● Task brief:
The lines you return should be those containing the string "whose", taken from the data below.

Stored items
☆ ☆ ☆

(** * A shallow embedding of [lattice.py] (pronunciation-by-analogy lattice)

    The Python class [Lattice] keeps its graph in two dictionaries,
    [self.nodes] and [self.arcs], keyed by the hash of the identity tuples
    [(matched_letter, phoneme, index)] and [(intermediate_phonemes, from_node,
    to_node)].  We key both stores by the identity tuples themselves (no hash
    collisions), and keep them as association lists in insertion order, the
    iteration order of a Python dict.

    Heap objects that the code mutates in place are modelled explicitly:
    - the per-node [visited] flag is the set of node keys whose flag is True;
    - the [count] of an arc object lives in the arc store;
    - [Candidate] objects handed to [decide] live in a heap indexed by [nat]
      references, so that aliasing and in-place updates are visible.

    Python exceptions are the [Raise] outcome of a state-and-exception monad;
    a raising call keeps the state reached so far, as Python does. *)

From Stdlib Require Import String Ascii List ZArith Bool Reals Lia Lra.
Import ListNotations.

(** ** Outcomes and the state-and-exception monad *)

Inductive exn :=
| IndexError        (* s[i] out of range, [self.arcs[-1]] on an empty list *)
| ValueError        (* [min] or [max] of an empty sequence *)
| StatisticsError   (* [statistics.stdev] on fewer than two points *)
| TypeError         (* [len] of an integer that is not an error code *)
| KeyError          (* lookup of a missing dictionary key *)
| SystemExit        (* [exit()] *)
| Dangling          (* a reference to no object: impossible for Python values *)
| OutOfFuel.        (* fuel of the model exhausted: shown unreachable below *)

Inductive res (A : Type) : Type :=
| Ok (a : A)
| Raise (e : exn).
Arguments Ok {A} a.
Arguments Raise {A} e.

Definition ST (S A : Type) : Type := S -> S * res A.

Definition ret {S A} (a : A) : ST S A := fun s => (s, Ok a).
Definition throw {S A} (e : exn) : ST S A := fun s => (s, Raise e).
Definition bind {S A B} (m : ST S A) (k : A -> ST S B) : ST S B :=
  fun s => match m s with
           | (s', Ok a) => k a s'
           | (s', Raise e) => (s', Raise e)
           end.
Definition get {S} : ST S S := fun s => (s, Ok s).
Definition put {S} (s : S) : ST S unit := fun _ => (s, Ok tt).
Definition modify {S} (f : S -> S) : ST S unit := fun s => (f s, Ok tt).
Definition lift_res {S A} (r : res A) : ST S A := fun s => (s, r).

Notation "x <- m ;; k" := (bind m (fun x => k))
  (at level 61, m at next level, right associativity).
Notation "m ;; k" := (bind m (fun _ => k))
  (at level 61, right associativity).

(** [for x in xs: body(x)] *)
Fixpoint for_each {S A} (xs : list A) (body : A -> ST S unit) : ST S unit :=
  match xs with
  | [] => ret tt
  | x :: xs' => body x ;; for_each xs' body
  end.

(** ** Python strings *)

(** [s[i]] for a Python index [i] (negative indices count from the end). *)
Definition py_index (s : string) (i : Z) : res string :=
  let n := Z.of_nat (String.length s) in
  let j := if (i <? 0)%Z then (n + i)%Z else i in
  if ((0 <=? j) && (j <? n))%Z
  then Ok (String.substring (Z.to_nat j) 1 s)
  else Raise IndexError.

(** [s[1:-1]] *)
Definition py_inner (s : string) : string :=
  String.substring 1 (String.length s - 2) s.

(** ** Nodes and arcs *)

Record node := Node {
  matched_letter : string;
  phoneme : string;
  index : Z }.

Record arc := Arc {
  intermediate_phonemes : string;
  from_node : node;
  to_node : node }.

Definition node_eqb (a b : node) : bool :=
  String.eqb (matched_letter a) (matched_letter b) &&
  String.eqb (phoneme a) (phoneme b) && Z.eqb (index a) (index b).

Definition arc_eqb (x y : arc) : bool :=
  String.eqb (intermediate_phonemes x) (intermediate_phonemes y) &&
  node_eqb (from_node x) (from_node y) && node_eqb (to_node x) (to_node y).

Lemma node_eqb_eq a b : node_eqb a b = true <-> a = b.
Proof.
  destruct a as [l p i], b as [l' p' i']; unfold node_eqb; simpl.
  rewrite !andb_true_iff, !String.eqb_eq, Z.eqb_eq.
  split; [intros [[-> ->] ->]; reflexivity | intros H; injection H; auto].
Qed.

Lemma arc_eqb_eq x y : arc_eqb x y = true <-> x = y.
Proof.
  destruct x as [s a b], y as [s' a' b']; unfold arc_eqb; simpl.
  rewrite !andb_true_iff, String.eqb_eq, !node_eqb_eq.
  split; [intros [[-> ->] ->]; reflexivity | intros H; injection H; auto].
Qed.

Lemma node_eq_dec (a b : node) : {a = b} + {a <> b}.
Proof.
  destruct (node_eqb a b) eqn:E.
  - left; apply node_eqb_eq; exact E.
  - right; intros H; apply node_eqb_eq in H; congruence.
Defined.

(** [Arc.structure_component] *)
Definition structure_component (k : arc) : Z :=
  (index (to_node k) - index (from_node k))%Z.

(** [Arc.contains(list_of_nodes)] *)
Definition contains (k : arc) (ns : list node) : bool :=
  existsb (node_eqb (from_node k)) ns || existsb (node_eqb (to_node k)) ns.

(** ** The lattice *)

Record lattice := Lattice {
  letters : string;
  nodes : list node;                 (* self.nodes.values() *)
  arcs : list (arc * nat);           (* self.arcs.values() with their counts *)
  visited : list node;               (* nodes whose [visited] flag is True *)
  unrepresented_bigrams : list (Z * string) }.

Definition START_NODE (g : lattice) : node := Node "" "" (-1).
Definition END_NODE (g : lattice) : node :=
  Node "" "" (Z.of_nat (String.length (letters g))).

(** [Lattice.__init__] *)
Definition init (w : string) : lattice :=
  {| letters := w;
     nodes := [Node "" "" (-1); Node "" "" (Z.of_nat (String.length w))];
     arcs := [];
     visited := [];
     unrepresented_bigrams := [] |}.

☆ ☆ ☆

● Answer box:
    - the per-node [visited] flag is the set of node keys whose flag is True;
  visited : list node;               (* nodes whose [visited] flag is True *)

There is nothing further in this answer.